N'est pas Napoléon qui veut .
Qu'en dis-tu ô politicard retors de ce retour de clystère ?
« A Etienne-Noël Damilaville 1
À Ferney, 9 novembre.
Vous avez dû recevoir la lettre où je vous parlais de la souscription des Calas ; on m’a envoyé de plusieurs endroits le discours prétendu de M. de Castillon. Je ne peux croire qu’un magistrat ait prononcé un discours si peu mesuré. Il y a des choses vraies et aura sans doute brodé le fond.
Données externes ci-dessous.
(** [segment h p l e]: the netbufs [l] are linked in both directions, from the
    one before the first, [p], to the one behind the last, [e]. *)
Fixpoint segment (h : heap) (p : option positive) (l : list positive) (e : option positive) : Prop :=
  match l with
  | [] => True
  | m :: l =>
      (exists nb, h !! m = Some nb /\ nb_prev nb = p /\ nb_next nb = first_or e l) /\
      segment h (Some m) l e
  end.
(** A whole chain. *)
Definition chain (h : heap) (l : list positive) : Prop := NoDup l /\ segment h None l None.

Lemma last_or_snoc p l x : last_or p (l ++ [x]) = Some x.
Proof. revert p. induction l; cbn; auto. Qed.

Lemma segment_app h p l1 l2 e :
  segment h p (l1 ++ l2) e <->
  segment h p l1 (first_or e l2) /\ segment h (last_or p l1) l2 e.
Proof.
  revert p. induction l1 as [|m l1 IH]; intros p; cbn; [tauto|].
  rewrite IH. destruct l1; cbn; tauto.
Qed.

Lemma segment_frame h h' p l e :
  (forall m, m ∈ l -> h' !! m = h !! m) -> segment h p l e -> segment h' p l e.
Proof.
  revert p. induction l as [|m l IH]; intros p Hf; cbn; [done|].
  rewrite Hf by left. intros [? ?]. split; [done|]. apply IH; [|done]. intros m' ?. apply Hf. by right.
Qed.

Lemma last_or_elem l x : last_or None l = Some x -> x ∈ l.
Proof.
  destruct l as [|y l _] using rev_ind; [done|]. rewrite last_or_snoc. intros [= ->].
  apply elem_of_app. right. by left.
Qed.
Lemma first_or_elem l x : first_or None l = Some x -> x ∈ l.
Proof. destruct l; [done|]. intros [= ->]. by left. Qed.

(** A netbuf without its links; heaps that differ in links only. *)
Definition unlinked (nb : uk_netbuf) : uk_netbuf := set_nb_next (set_nb_prev nb None) None.
Definition same_payload (h h' : heap) : Prop := forall m, unlinked <$> h !! m = unlinked <$> h' !! m.

#[export] Instance same_payload_equiv : Equivalence same_payload.
Proof. split; [done|by intros h h' H m|intros h1 h2 h3 H1 H2 m; by rewrite H1]. Qed.

Lemma same_payload_insert (h : heap) m nb nb' :
  h !! m = Some nb -> unlinked nb' = unlinked nb -> same_payload h (<[m := nb']> h).
Proof.
  intros Hm Hu x. destruct (decide (x = m)) as [->|].
  - rewrite lookup_insert_eq, Hm. cbn. by rewrite Hu.
  - by rewrite lookup_insert_ne.
Qed.

(** Storing behind the last netbuf of a segment, and before its first. *)
Lemma store_next h p l e e' :
  NoDup l -> segment h p l e ->
  exists h', update_if h (last_or None l) (fun nb => set_nb_next nb e') = Some h' /\
    segment h' p l e' /\ (forall m, Some m <> last_or None l -> h' !! m = h !! m) /\ same_payload h h'.
Proof.
  destruct l as [|x l _] using rev_ind; intros Hnd Hs; [by exists h|].
  apply segment_app in Hs as [Hl [(nb & Hx & Hp & Hn) _]].
  apply NoDup_app in Hnd as (_ & Hd & _). rewrite last_or_snoc. cbn. unfold update. rewrite Hx. cbn.
  eexists. split; [done|]. split; [|split; [|by eapply same_payload_insert]].
  - apply segment_app. split.
    + eapply segment_frame, Hl. intros m Hm. rewrite lookup_insert_ne; [done|].
      intros <-. apply (Hd x Hm). by left.
    + cbn. split; [|done]. eexists. rewrite lookup_insert_eq. split; [done|]. by cbn.
  - intros m Hm. apply lookup_insert_ne. congruence.
Qed.

Lemma store_prev h p p' l e :
  NoDup l -> segment h p l e ->
  exists h', update_if h (first_or None l) (fun nb => set_nb_prev nb p') = Some h' /\
    segment h' p' l e /\ (forall m, Some m <> first_or None l -> h' !! m = h !! m) /\ same_payload h h'.
Proof.
  destruct l as [|x l]; intros Hnd Hs; [by exists h|].
  destruct Hs as [(nb & Hx & Hp & Hn) Hl]. apply NoDup_cons in Hnd as [Hd _].
  cbn. unfold update. rewrite Hx. cbn.
  eexists. split; [done|]. split; [|split; [|by eapply same_payload_insert]].
  - split.
    + eexists. rewrite lookup_insert_eq. split; [done|]. by cbn.
    + eapply segment_frame, Hl. intros m Hm. rewrite lookup_insert_ne; [done|by intros ->].
  - intros m Hm. apply lookup_insert_ne. congruence.
Qed.

Lemma NoDup_middle {A} (l1 l2 : list A) x :
  NoDup (l1 ++ x :: l2) ->
  NoDup (l1 ++ l2) /\ NoDup l1 /\ NoDup l2 /\ (x ∉ l1) /\ (x ∉ l2) /\ forall y, y ∈ l1 -> y ∉ l2.
Proof.
  intros (H1 & Hd & [Hx H2]%NoDup_cons)%NoDup_app.
  split_and!; try done.
  - apply NoDup_app. split_and!; try done. intros y Hy Hy'. apply (Hd y Hy). by right.
  - intros Hx1. apply (Hd x Hx1). by left.
  - intros y Hy Hy'. apply (Hd y Hy). by right.
Qed.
Trop de véhémence nuit quelquefois à la meilleure cause ; et, comme dit fort bien Arlequin, le lavement trop chaud rejaillit au nez de celui qui le donne.
M. Tronchin n’a point reçu de courrier de Fontainebleau, comme on le disait, et je vois toujours qu’on fait monsieur le Dauphin plus malade qu’il ne l’est. Le public est exagérateur, et ne voit jamais en aucun genre les choses comme elles sont. Il est vrai que les médecins en usent de même, ainsi que les théologiens. La plupart de ces messieurs ne voient la vérité, ni ne la disent.
Si vous voyez M. Thomas, je vous prie de l’assurer que je lui ai dit la vérité quand je lui ai écrit 2. Mme la duchesse d’Anville m’a fait l’honneur de me parler de la lettre d’un évêque grec 3; je ne l’ai point encore vue ; c’est apparemment quelque plaisanterie, car tout est à la grecque à présent. L’impératrice de Russie m’a envoyé une belle boîte d’or tout à la grecque.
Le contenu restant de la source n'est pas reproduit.